The Smart Forvision concept is a collaboration with Daimler and BASF that utilises non-drivetrain aspects such as temperature management, organic photovoltaics (PVs) and LEDS, as well as lightweight plastics to increase range.

 ‘Everyone is completely focused on the battery, but nobody thinks about the other things — that was the goal of this project,’ Dr Olaf Kriha, project manager at BASF, told The Engineer.

The Smart Forvision uses a transparent, infrared-reflective film in the windscreen along with infrared-reflective nano-paint and insulating foams in various panels to achieve an interior temperature reduction of around 4°C. The seats also contain conductive textiles, which only heat the body in the areas that absorb heat most efficiently.

‘In electric cars all the energy you need for climate control — either for heating or cooling down — is directly taking away from the capacity of the battery. Temperature management is actually very easy, it’s based on passive materials, you just need to insulate the car and you use less energy,’ Kriha said.

Weight-saving measures on the Forvision include what Smart claims is the first mass-producible, all-plastic wheel, which uses long-glass-fibre-reinforced polyamides to shed 3kg off the standard aluminium version.
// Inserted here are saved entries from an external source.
(** Where an entry of the listing is: its pieces and its own slot, in the range
    it reports; without them the listing has the other entries.  [mid0] are the
    pieces that were taken already, the first of them in slot [k0]. *)
Lemma listing_without_from ss mid0 b k0 k l1 e l2 : listing b k (32 * Z.of_nat k0) ss = l1 ++ e :: l2 → k = (k0 + length mid0)%nat →
  Forall (λ x, is_end x = false) mid0 →
  (∀ ss', listing builder_new k0 (32 * Z.of_nat k0) (mid0 ++ ss') = listing b k (32 * Z.of_nat k0) ss') →
  ∃ ss1 mid ss2, mid0 ++ ss = ss1 ++ mid ++ ss2 ∧ mid ≠ [] ∧ Forall (λ x, is_end x = false) (ss1 ++ mid) ∧
    de_offset_range e = (32 * Z.of_nat (k0 + length ss1), 32 * Z.of_nat (k0 + length ss1 + length mid)) ∧
    ∀ X, Forall free_slot X → length X = length mid → listing builder_new k0 (32 * Z.of_nat k0) (ss1 ++ X ++ ss2) = l1 ++ l2.
Proof.
  revert mid0 b k0 k l1. induction ss as [|x ss IH]; intros mid0 b k0 k l1 Hl Hk Hm Heq; [by destruct l1|].
  cbn [DirSpec.listing] in Hl. destruct (is_end x) eqn:He; [by destruct l1|].
  (* an entry of the listing behind [x] *)
  assert (∀ l0 l1', listing builder_new (S k) (32 * Z.of_nat (S k)) ss = l1' ++ e :: l2 → l1 = l0 ++ l1' →
    (∀ ss', listing b k (32 * Z.of_nat k0) (x :: ss') = l0 ++ listing builder_new (S k) (32 * Z.of_nat (S k)) ss') →
    ∃ ss1 mid ss2, mid0 ++ x :: ss = ss1 ++ mid ++ ss2 ∧ mid ≠ [] ∧ Forall (λ x, is_end x = false) (ss1 ++ mid) ∧
      de_offset_range e = (32 * Z.of_nat (k0 + length ss1), 32 * Z.of_nat (k0 + length ss1 + length mid)) ∧
      ∀ X, Forall free_slot X → length X = length mid → listing builder_new k0 (32 * Z.of_nat k0) (ss1 ++ X ++ ss2) = l1 ++ l2) as Hbehind.
  { intros l0 l1' Hl' -> Hx. destruct (IH [] builder_new (S k) (S k) l1' Hl') as (ss1&mid&ss2&Hss&Hne&Hf&Hr&HX); [simpl; lia|done|done|].
    exists (mid0 ++ x :: ss1), mid, ss2. cbn [app] in Hss. rewrite Hss. split; [by rewrite <- app_assoc|]. split; [done|]. split.
    { rewrite <- app_assoc. apply list.Forall_app. split; [done|]. by constructor. }
    split; [rewrite Hr, length_app; cbn [length]; do 2 f_equal; lia|].
    intros X HXf HXl. rewrite <- app_assoc, Heq. cbn [app]. by rewrite Hx, HX, app_assoc. }
  replace (32 * (Z.of_nat k + 1)) with (32 * Z.of_nat (S k)) in Hl by lia.
  destruct (should_ship_entry skip x) eqn:Hs.
  { rewrite listing_clear in Hl. apply (Hbehind [] l1 Hl eq_refl). intros ss'. cbn [DirSpec.listing]. rewrite He, Hs, listing_clear.
    by replace (32 * (Z.of_nat k + 1)) with (32 * Z.of_nat (S k)) by lia. }
  destruct x as [data|d].
  - destruct l1 as [|e1 l1]; injection Hl as He1 Hl.
    + exists [], (mid0 ++ [DFile data]), ss. rewrite <- app_assoc. split; [done|]. split; [by destruct mid0|].
      split; [cbn [app]; apply list.Forall_app; split; [done|by constructor]|]. split.
      * rewrite <- He1. unfold listed. cbn [de_offset_range]. rewrite length_app. cbn [length]. do 2 f_equal; lia.
      * intros X HXf HXl. rewrite length_app in HXl. cbn [app length] in *. rewrite listing_deleted; [|done|by intros ->; simpl in HXl; lia].
        rewrite HXl, <- Hl. f_equal; lia.
    + apply (Hbehind [e1] l1 Hl eq_refl). intros ss'. cbn [DirSpec.listing]. rewrite He, Hs, <- He1. cbn [app]. do 2 f_equal. lia.
  - destruct (IH (mid0 ++ [DLfn d]) (builder_after b d) k0 (S k) l1 Hl) as (ss1&mid&ss2&Hss&?).
    + rewrite length_app. simpl. lia.
    + apply list.Forall_app. split; [done|by constructor].
    + intros ss'. rewrite <- app_assoc, Heq. cbn [app DirSpec.listing]. by rewrite He, Hs.
    + exists ss1, mid, ss2. by rewrite <- Hss, <- app_assoc.
Qed.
‘It’s a very big step with the wheel rims because it’s very sensitive, everybody sees it, and when it becomes clear it’s plastic and not metal maybe people are afraid,’ Kriha said. ‘When they think about plastic wheel rims they think about spontaneous breakage like glass, but that’s not the case with our material.’

Despite this optimism, Kriha said the wheels will require a further 3–5 years of testing before they could conceivably be featured on a production vehicle.

Perhaps most ambitiously, the Forvision incorporates a ‘sandwich roof’ with a layer of transparent, organic PVs on the outside and OLEDs on the inside. Arranged as hexagonal cells, the PVs provide enough power for the multimedia system and three cooling fans, BASF claims.